MEPs' proposal on Corporate Sustainability Due Diligence Directive
MEPs’ proposal on Corporate Sustainability Due Diligence Directive
It was reported today, 25 April 2023, that MEPs in the European Parliament's Legal Affairs Committee have adopted their position (the MEP proposal) on the proposed Corporate Sustainability Due Diligence Directive (the Directive) and put forward some significant amendments to the Commission's proposed draft.
The Directive is intended to foster sustainable and responsible corporate behaviour throughout global value chains, by requiring companies to identify, and where necessary prevent, end or mitigate the adverse impacts of their activities on human rights (such as child labour and exploitation of workers) and the environment (for example pollution and biodiversity loss).
In an expansion of the Commission's proposals, it is being reported that MEPs intend that the Directive will apply to all EU-based companies with more than 250 employees and a worldwide turnover higher than €40m (regardless of whether the EU company operates in a high-impact sector and in contrast to the Commission's proposed thresholds of 500+ employees and turnover in excess of €150m). Companies which do not fulfil those criteria, but which have more than 50 employees and more than €8m worldwide net turnover and which operate in one or more high-impact sectors, or are publicly listed on the stock exchange, will also eventually be required to comply with the Directive. The rules would also apply to non-EU companies with a turnover higher than €150m if at least €40m was generated in the EU.
It is further reported that under the MEP proposal, non-compliant companies would be liable for damages, with Member States required to establish supervisory authorities with the ability to impose fines for non-compliance of no less than 5% of net worldwide turnover. Non-compliant third-country entities would also be banned from public procurement within the EU.
Welcoming this step, rapporteur Lara Wolters commented: "I'm delighted that a broad consensus has been achieved in the committee to put forward binding rules to make business respect people and planet. There is a clear will to align this directive with international best practices, and to ensure companies must do due diligence in continuous dialogue with those affected by harm, and remedying it when it occurs. If companies don't comply, they should face sanctions, and if harm occurs that they should have avoided, then victims should be able to get justice in court."

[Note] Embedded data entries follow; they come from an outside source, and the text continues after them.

(* ===== verification/PromiseSpec.v ===== *)
(** The promise machine of ECMAScript, and how the runtime's memory stands for
    it: promises with a list of pending reactions, a list of jobs, the job that
    runs and the async context. *)

From stdpp Require Import gmap.
From S2P Require Import Prelude F64 Value Linked Slab SlabSpec Promise.

(** * The abstract machine *)

(** What a registration waits for: a handler pair with its capability, or one of
    the runtime's typed continuations. *)
Inductive reaction : Type :=
| RThen (onf onr cr cj : Z)
| RAwait (state : Z)
| RAll (state index : Z)
| RGenReturn (generator anchor : Z)
| RFromSync (sync_iterator result_promise anchor : Z) (done close : bool)
| RDispose (stack result_promise anchor : Z).

(** A user's capability is not an int32, so it is none of the internal tags; an
    element of Promise.all has a 32-bit index. *)
Definition reaction_ok (r : reaction) : Prop :=
  match r with
  | RThen _ _ cr _ => mal_value_is_int32 cr = false
  | RAll _ index => 0 <= index < 2 ^ 32
  | _ => True
  end.

(** The job that settlement schedules for a reaction. *)
Definition job_of (reject : bool) (argument : Z) (rc : reaction * Z) : MalJob :=
  let u := MAL_VALUE_UNDEFINED in
  match rc.1 with
  | RThen onf onr cr cj =>
      mkJob None MAL_JOB_PROMISE_REACTION reject false false rc.2
        (PReaction (if reject then onr else onf) cr cj argument)
  | RAwait state => mkJob None MAL_JOB_ASYNC_AWAIT reject false false rc.2 (PReaction state u u argument)
  | RAll state index =>
      mkJob None MAL_JOB_PROMISE_ALL reject false false rc.2 (PReaction state (mal_value_from_u32 index) u argument)
  | RGenReturn generator anchor =>
      mkJob None MAL_JOB_ASYNC_GENERATOR_RETURN reject false false rc.2 (PReaction generator anchor u argument)
  | RFromSync it rp anchor done close =>
      mkJob None MAL_JOB_ASYNC_FROM_SYNC reject done close rc.2 (PReaction it rp anchor argument)
  | RDispose stack rp anchor =>
      mkJob None MAL_JOB_DISPOSE_RESOURCES reject false false rc.2 (PReaction stack rp anchor argument)
  end.

Record SPromise : Type := mkSPromise {
  sp_state : MalPromiseState;
  sp_handled : bool;
  sp_result : Z;
  sp_reactions : list (reaction * Z);
}.

Record SVm : Type := mkSVm {
  sv_promises : gmap Z SPromise;
  sv_jobs : list MalJob;
  sv_active : option MalJob;
  sv_context : Z;
  sv_scope : option Z;
  sv_unhandled : list Z;
}.

(** * Encoding of reactions *)

Definition encode (rc : reaction * Z) : MalPromiseReaction :=
  let u := MAL_VALUE_UNDEFINED in
  match rc.1 with
  | RThen onf onr cr cj => mkReaction None cr cj onf onr rc.2
  | RAwait state => mkReaction None mal_promise_await_reaction_tag state u u rc.2
  | RAll state index => mkReaction None mal_promise_all_reaction_tag state (mal_value_from_u32 index) u rc.2
  | RGenReturn generator anchor =>
      mkReaction None mal_promise_async_generator_return_reaction_tag generator anchor u rc.2
  | RFromSync it rp anchor done close =>
      mkReaction None (mal_promise_async_from_sync_reaction_tag done close) it rp anchor rc.2
  | RDispose stack rp anchor => mkReaction None mal_promise_dispose_resources_reaction_tag stack rp anchor rc.2
  end.

Lemma index_roundtrip i : 0 <= i < 2 ^ 32 -> index_of_number (mal_value_from_u32 i) = i.
Proof.
  intros Hi. unfold index_of_number, mal_ops_number_as_f64, mal_value_from_u32.
  assert (Z.abs i < 2 ^ 53) as Ha by lia.
  destruct (Z.leb_spec i INT32_MAX) as [Hle|Hgt].
  - assert (Z.lor MAL_VALUE_INT32 i = mal_value_from_i32 i) as ->
      by (unfold mal_value_from_i32, u32; rewrite wrap_small; [done|unfold in_u; lia]).
    assert (in_i 32 i) as H32 by (unfold in_i, INT32_MAX in *; cbn; lia).
    destruct (Z.ltb_spec (mal_value_from_i32 i) MAL_VALUE_TAG_BASE) as [Hlt|_].
    + exfalso. pose proof (from_i32_kind i H32) as Hk. pose proof (from_i32_range i H32) as Hr.
      assert (kind_of (mal_value_from_i32 i) = KDouble); [|congruence].
      apply (kind_test_iff _ KDouble Hr). by apply Z.ltb_lt.
    + fold (mal_value_to_i32 (mal_value_from_i32 i)). rewrite to_i32_from_i32, f64_to_of_int by done.
      apply wrap_small. unfold in_u. lia.
  - assert (f64_of_int i < 2 ^ 63) as Hs.
    { pose proof (f64_of_int_range i Ha) as Hr. pose proof (f64_sign_spec _ Hr) as E.
      rewrite f64_sign_of_int in E by (unfold INT32_MAX in *; lia). destruct (Z.ltb_spec i 0); [lia|]. lia. }
    destruct (Z.ltb_spec (f64_of_int i) MAL_VALUE_TAG_BASE) as [_|Hge]; [|unfold MAL_VALUE_TAG_BASE in Hge; lia].
    unfold mal_value_to_f64. rewrite f64_to_of_int by done. apply wrap_small. unfold in_u. lia.
Qed.

Section Refine.
Context (h : HeapCells) (aligned_alloc : gmap Z SlabBlock -> Z) (promise_constructor : Z).

Definition enqueue_job (j : MalJob) : PromiseVm -> outcome PromiseVm :=
  enqueue_new aligned_alloc (kind j) (is_reject j) (iterator_done j) (close_on_rejection j) (Some (j_context j)) (payload j).

(** The tag of a reaction selects its job. *)
Lemma trigger_one_ok rc x reject argument v :
  reaction_ok rc.1 -> strip x = encode rc ->
  trigger_one aligned_alloc x reject argument v = enqueue_job (job_of reject argument rc) v.
Proof.
  destruct rc as [r c]. intros Hr Hx. destruct x as [nx cr cj onf onr ctx].
  cbn in Hx. unfold trigger_one. cbn [cap_resolve cap_reject on_fulfilled on_rejected r_context].
  destruct r; cbn in Hx, Hr; injection Hx as -> -> -> -> ->.
  - assert (forall t, mal_value_is_int32 t = true -> (cr0 =? t) = false) as Hne.
    { intros t Ht. apply Z.eqb_neq. intros ->. congruence. }
    rewrite !Hne by done. unfold mal_promise_is_async_from_sync_reaction_tag. rewrite Hr. by destruct reject.
  - reflexivity.
  - rewrite Z.eqb_refl, index_roundtrip by done. reflexivity.
  - reflexivity.
  - destruct done, close; reflexivity.
  - reflexivity.
Qed.
End Refine.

In a change from the Commission's original proposal, MEPs want companies to have to engage more substantively with people affected by their actions, including human rights defenders and environmental activists, such as through grievance mechanisms, and to monitor the effectiveness of their due diligence policy. To help combat climate change, all company directors would be obliged to implement a transition plan compatible with a global warming limit of 1.5°C. Under the MEP proposal, directors of companies will be directly responsible for this step, which in turn will affect the setting of their variable remuneration, such as bonuses.
The adopted text has not yet been published. When we have had sight of the adopted text, we will prepare a further update on this important initiative. For more on the background to the Directive, see our previous publication.
Once the Parliament adopts its mandate in an upcoming plenary, negotiations with the Council on the final text of the legislation can start. It is being reported that, once the Directive is adopted, the new obligations would apply after three or four years depending on the size and turnover characteristics of the entity in question; a longer adoption timeframe than that proposed by the Commission.